• **Exercise objective**: Produce as output only the lines below starting at the line with "(active_checkpoints a) (bt_insert" and continuing through the line with "Definition invocation : Host", each one exactly as written.

(Saved data entries)
----
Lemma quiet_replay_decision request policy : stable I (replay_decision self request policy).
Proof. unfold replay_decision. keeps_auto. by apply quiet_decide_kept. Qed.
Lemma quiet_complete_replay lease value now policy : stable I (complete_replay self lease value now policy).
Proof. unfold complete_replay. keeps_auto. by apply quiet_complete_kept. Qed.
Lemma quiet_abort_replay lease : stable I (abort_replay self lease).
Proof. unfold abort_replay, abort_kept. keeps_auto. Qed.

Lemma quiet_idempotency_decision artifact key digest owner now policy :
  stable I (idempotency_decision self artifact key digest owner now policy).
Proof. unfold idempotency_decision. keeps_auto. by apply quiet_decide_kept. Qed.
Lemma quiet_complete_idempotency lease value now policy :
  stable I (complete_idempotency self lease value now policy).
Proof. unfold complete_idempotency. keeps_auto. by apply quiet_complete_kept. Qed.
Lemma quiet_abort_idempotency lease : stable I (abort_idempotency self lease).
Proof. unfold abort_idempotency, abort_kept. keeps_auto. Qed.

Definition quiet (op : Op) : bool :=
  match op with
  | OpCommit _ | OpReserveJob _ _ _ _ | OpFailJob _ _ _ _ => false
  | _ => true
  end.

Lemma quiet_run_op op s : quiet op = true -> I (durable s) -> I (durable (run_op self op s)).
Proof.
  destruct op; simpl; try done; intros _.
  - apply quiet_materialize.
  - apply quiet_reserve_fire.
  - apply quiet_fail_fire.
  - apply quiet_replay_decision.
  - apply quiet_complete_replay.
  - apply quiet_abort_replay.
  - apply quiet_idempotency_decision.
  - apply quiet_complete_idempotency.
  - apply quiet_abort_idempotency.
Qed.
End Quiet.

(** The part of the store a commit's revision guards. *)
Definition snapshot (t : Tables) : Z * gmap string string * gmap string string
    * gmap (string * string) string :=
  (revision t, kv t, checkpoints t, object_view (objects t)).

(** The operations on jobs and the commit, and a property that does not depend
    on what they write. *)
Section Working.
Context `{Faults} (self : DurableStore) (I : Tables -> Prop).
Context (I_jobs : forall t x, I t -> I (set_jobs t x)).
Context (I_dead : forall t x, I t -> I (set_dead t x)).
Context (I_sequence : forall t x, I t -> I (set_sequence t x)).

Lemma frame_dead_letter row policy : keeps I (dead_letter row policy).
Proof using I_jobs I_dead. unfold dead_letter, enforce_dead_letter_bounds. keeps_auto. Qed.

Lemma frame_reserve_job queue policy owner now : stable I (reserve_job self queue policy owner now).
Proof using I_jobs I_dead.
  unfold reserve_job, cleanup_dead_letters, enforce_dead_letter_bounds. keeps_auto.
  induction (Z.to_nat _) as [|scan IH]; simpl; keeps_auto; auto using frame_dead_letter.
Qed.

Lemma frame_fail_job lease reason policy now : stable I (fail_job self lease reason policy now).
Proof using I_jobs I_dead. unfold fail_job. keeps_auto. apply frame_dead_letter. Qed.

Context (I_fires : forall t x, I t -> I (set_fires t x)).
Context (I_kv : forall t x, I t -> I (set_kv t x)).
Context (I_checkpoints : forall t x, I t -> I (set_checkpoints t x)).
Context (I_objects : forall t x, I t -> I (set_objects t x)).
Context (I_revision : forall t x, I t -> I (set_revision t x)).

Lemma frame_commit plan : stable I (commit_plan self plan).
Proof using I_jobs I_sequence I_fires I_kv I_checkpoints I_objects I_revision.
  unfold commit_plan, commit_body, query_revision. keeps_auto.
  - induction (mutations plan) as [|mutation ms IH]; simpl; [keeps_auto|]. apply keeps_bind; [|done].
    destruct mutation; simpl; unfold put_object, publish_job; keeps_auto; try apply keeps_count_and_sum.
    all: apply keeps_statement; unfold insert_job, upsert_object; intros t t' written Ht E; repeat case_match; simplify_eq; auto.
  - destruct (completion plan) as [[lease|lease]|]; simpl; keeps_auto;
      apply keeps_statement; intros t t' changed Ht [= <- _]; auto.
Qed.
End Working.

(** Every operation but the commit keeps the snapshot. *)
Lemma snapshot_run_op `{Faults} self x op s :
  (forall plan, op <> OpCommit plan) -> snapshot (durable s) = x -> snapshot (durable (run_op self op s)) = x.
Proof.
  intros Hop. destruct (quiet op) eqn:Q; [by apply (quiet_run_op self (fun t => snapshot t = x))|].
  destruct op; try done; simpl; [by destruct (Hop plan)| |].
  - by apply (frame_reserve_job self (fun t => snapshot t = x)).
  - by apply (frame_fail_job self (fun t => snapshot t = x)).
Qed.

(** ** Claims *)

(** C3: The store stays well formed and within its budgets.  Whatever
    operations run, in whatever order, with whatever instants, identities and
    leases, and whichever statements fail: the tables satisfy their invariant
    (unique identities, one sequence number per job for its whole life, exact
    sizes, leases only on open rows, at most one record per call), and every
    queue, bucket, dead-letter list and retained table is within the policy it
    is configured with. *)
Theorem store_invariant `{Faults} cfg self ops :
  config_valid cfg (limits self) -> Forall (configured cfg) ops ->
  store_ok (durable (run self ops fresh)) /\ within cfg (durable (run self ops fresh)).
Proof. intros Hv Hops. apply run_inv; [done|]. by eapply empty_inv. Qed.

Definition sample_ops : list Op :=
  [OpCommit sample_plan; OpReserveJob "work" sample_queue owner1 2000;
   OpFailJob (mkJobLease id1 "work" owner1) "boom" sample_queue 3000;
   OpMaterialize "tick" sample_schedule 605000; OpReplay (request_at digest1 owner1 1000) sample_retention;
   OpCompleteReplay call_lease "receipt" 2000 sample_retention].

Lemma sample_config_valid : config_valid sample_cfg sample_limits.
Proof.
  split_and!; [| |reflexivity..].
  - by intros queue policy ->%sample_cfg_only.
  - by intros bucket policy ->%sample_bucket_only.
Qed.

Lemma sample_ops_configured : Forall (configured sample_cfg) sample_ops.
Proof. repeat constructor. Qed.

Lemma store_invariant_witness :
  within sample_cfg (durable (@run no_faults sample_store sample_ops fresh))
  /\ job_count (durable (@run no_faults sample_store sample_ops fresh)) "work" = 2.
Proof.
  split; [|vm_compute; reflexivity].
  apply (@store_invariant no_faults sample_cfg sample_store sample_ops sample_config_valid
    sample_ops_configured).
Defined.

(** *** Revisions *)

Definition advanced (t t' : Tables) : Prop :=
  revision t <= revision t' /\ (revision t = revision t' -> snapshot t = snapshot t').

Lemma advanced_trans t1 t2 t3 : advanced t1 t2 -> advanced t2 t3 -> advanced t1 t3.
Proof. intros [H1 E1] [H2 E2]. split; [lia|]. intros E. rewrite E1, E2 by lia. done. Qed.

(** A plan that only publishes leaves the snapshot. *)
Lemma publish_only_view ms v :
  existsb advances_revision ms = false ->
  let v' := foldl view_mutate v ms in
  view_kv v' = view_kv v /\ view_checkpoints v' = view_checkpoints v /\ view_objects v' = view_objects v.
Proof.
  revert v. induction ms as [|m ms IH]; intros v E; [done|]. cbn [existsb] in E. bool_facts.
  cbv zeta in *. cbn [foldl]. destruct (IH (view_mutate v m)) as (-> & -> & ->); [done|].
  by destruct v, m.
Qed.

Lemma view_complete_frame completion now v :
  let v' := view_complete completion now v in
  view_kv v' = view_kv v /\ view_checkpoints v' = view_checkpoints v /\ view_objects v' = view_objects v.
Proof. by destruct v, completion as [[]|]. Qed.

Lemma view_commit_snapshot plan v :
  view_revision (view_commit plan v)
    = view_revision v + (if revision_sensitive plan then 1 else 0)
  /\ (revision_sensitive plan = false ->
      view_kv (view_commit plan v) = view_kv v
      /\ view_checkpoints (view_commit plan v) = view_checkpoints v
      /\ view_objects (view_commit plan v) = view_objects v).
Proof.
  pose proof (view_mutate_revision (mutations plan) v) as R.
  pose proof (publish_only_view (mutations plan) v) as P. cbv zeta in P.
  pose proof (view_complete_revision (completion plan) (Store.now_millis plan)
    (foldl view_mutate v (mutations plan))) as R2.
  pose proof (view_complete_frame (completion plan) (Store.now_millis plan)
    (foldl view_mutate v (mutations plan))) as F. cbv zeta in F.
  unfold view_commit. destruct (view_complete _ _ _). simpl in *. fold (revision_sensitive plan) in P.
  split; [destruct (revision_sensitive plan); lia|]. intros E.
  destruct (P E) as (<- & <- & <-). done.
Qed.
----
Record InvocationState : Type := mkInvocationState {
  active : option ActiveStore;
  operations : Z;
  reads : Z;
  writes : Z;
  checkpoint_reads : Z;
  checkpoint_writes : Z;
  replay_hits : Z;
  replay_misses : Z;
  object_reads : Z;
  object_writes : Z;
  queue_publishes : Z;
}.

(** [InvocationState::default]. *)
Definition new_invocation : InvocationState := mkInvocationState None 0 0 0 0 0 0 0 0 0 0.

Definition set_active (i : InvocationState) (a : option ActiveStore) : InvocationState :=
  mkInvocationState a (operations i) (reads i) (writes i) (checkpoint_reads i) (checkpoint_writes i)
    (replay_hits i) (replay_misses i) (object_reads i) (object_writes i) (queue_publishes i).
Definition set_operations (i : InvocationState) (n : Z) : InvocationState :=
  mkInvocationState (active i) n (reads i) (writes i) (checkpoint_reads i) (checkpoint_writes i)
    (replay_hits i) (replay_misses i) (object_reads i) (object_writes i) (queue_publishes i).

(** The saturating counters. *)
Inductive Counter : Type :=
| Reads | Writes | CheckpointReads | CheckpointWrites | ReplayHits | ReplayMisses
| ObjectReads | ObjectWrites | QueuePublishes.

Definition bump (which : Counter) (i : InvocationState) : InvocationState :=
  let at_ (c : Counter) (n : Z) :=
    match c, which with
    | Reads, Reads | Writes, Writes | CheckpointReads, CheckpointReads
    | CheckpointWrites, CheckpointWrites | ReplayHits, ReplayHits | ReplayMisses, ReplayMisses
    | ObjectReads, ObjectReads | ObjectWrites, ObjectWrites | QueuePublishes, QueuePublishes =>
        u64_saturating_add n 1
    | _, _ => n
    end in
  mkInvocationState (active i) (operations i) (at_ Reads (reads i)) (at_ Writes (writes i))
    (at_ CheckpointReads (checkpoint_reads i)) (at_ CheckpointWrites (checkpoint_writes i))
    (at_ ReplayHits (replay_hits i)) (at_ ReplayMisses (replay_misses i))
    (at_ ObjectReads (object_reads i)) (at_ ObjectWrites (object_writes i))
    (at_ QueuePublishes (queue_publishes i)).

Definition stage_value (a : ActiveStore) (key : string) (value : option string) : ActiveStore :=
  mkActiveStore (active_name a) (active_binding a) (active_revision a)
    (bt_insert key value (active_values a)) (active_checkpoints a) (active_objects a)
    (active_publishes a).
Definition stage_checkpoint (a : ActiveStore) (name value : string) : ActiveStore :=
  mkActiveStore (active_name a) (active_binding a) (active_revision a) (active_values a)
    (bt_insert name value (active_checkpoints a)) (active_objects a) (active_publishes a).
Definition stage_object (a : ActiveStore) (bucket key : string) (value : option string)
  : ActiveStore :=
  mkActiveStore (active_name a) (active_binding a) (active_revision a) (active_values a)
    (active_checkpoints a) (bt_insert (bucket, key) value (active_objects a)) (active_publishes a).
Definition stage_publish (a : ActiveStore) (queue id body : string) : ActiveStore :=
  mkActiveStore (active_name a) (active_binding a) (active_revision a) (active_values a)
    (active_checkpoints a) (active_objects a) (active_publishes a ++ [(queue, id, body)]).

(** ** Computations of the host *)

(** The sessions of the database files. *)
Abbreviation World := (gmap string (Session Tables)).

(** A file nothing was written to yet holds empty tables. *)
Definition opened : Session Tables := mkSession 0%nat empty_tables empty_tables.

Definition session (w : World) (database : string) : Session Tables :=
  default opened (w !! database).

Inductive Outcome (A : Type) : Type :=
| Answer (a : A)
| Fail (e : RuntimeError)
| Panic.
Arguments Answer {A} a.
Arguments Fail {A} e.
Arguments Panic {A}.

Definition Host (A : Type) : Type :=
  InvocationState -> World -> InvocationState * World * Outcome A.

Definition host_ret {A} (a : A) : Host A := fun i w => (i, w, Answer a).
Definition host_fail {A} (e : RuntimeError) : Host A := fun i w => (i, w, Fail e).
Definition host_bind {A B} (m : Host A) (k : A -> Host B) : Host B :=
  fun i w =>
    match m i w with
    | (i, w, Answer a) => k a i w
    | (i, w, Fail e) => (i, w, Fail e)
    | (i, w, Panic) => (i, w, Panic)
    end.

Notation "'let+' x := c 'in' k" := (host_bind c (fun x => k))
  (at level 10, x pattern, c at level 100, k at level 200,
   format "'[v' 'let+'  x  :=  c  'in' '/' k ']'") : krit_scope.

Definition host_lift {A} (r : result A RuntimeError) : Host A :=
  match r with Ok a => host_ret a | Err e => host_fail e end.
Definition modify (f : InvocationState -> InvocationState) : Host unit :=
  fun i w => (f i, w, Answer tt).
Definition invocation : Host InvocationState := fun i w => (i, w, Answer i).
----
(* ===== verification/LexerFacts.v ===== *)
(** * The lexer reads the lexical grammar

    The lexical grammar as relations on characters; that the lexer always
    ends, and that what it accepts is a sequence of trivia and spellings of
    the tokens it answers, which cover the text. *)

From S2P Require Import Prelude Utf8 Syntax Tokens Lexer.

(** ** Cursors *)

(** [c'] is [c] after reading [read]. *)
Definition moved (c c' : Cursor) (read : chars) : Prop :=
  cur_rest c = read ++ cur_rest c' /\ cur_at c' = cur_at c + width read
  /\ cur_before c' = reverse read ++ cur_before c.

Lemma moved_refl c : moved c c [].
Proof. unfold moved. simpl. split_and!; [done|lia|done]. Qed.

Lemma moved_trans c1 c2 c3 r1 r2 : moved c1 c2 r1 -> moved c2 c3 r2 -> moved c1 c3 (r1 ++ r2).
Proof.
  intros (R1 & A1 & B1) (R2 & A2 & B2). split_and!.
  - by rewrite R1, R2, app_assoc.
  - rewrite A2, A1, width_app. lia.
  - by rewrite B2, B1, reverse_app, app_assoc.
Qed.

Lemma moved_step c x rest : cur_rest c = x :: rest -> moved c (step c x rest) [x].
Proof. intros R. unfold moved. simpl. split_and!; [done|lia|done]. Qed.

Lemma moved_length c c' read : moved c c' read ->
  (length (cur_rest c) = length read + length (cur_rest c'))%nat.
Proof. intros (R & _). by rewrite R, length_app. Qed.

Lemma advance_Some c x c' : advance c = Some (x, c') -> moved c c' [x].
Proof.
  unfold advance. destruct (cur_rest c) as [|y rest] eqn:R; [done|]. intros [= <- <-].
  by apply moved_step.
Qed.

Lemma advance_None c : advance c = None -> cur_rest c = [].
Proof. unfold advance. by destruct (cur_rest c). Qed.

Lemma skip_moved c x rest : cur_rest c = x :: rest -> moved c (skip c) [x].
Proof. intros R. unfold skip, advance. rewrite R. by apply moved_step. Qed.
----
• **Task response**:
    (active_checkpoints a) (bt_insert (bucket, key) value (active_objects a)) (active_publishes a).
Definition stage_publish (a : ActiveStore) (queue id body : string) : ActiveStore :=
  mkActiveStore (active_name a) (active_binding a) (active_revision a) (active_values a)
    (active_checkpoints a) (active_objects a) (active_publishes a ++ [(queue, id, body)]).

(** ** Computations of the host *)

(** The sessions of the database files. *)
Abbreviation World := (gmap string (Session Tables)).

(** A file nothing was written to yet holds empty tables. *)
Definition opened : Session Tables := mkSession 0%nat empty_tables empty_tables.

Definition session (w : World) (database : string) : Session Tables :=
  default opened (w !! database).

Inductive Outcome (A : Type) : Type :=
| Answer (a : A)
| Fail (e : RuntimeError)
| Panic.
Arguments Answer {A} a.
Arguments Fail {A} e.
Arguments Panic {A}.

Definition Host (A : Type) : Type :=
  InvocationState -> World -> InvocationState * World * Outcome A.

Definition host_ret {A} (a : A) : Host A := fun i w => (i, w, Answer a).
Definition host_fail {A} (e : RuntimeError) : Host A := fun i w => (i, w, Fail e).
Definition host_bind {A B} (m : Host A) (k : A -> Host B) : Host B :=
  fun i w =>
    match m i w with
    | (i, w, Answer a) => k a i w
    | (i, w, Fail e) => (i, w, Fail e)
    | (i, w, Panic) => (i, w, Panic)
    end.

Notation "'let+' x := c 'in' k" := (host_bind c (fun x => k))
  (at level 10, x pattern, c at level 100, k at level 200,
   format "'[v' 'let+'  x  :=  c  'in' '/' k ']'") : krit_scope.

Definition host_lift {A} (r : result A RuntimeError) : Host A :=
  match r with Ok a => host_ret a | Err e => host_fail e end.
Definition modify (f : InvocationState -> InvocationState) : Host unit :=
  fun i w => (f i, w, Answer tt).
Definition invocation : Host InvocationState := fun i w => (i, w, Answer i).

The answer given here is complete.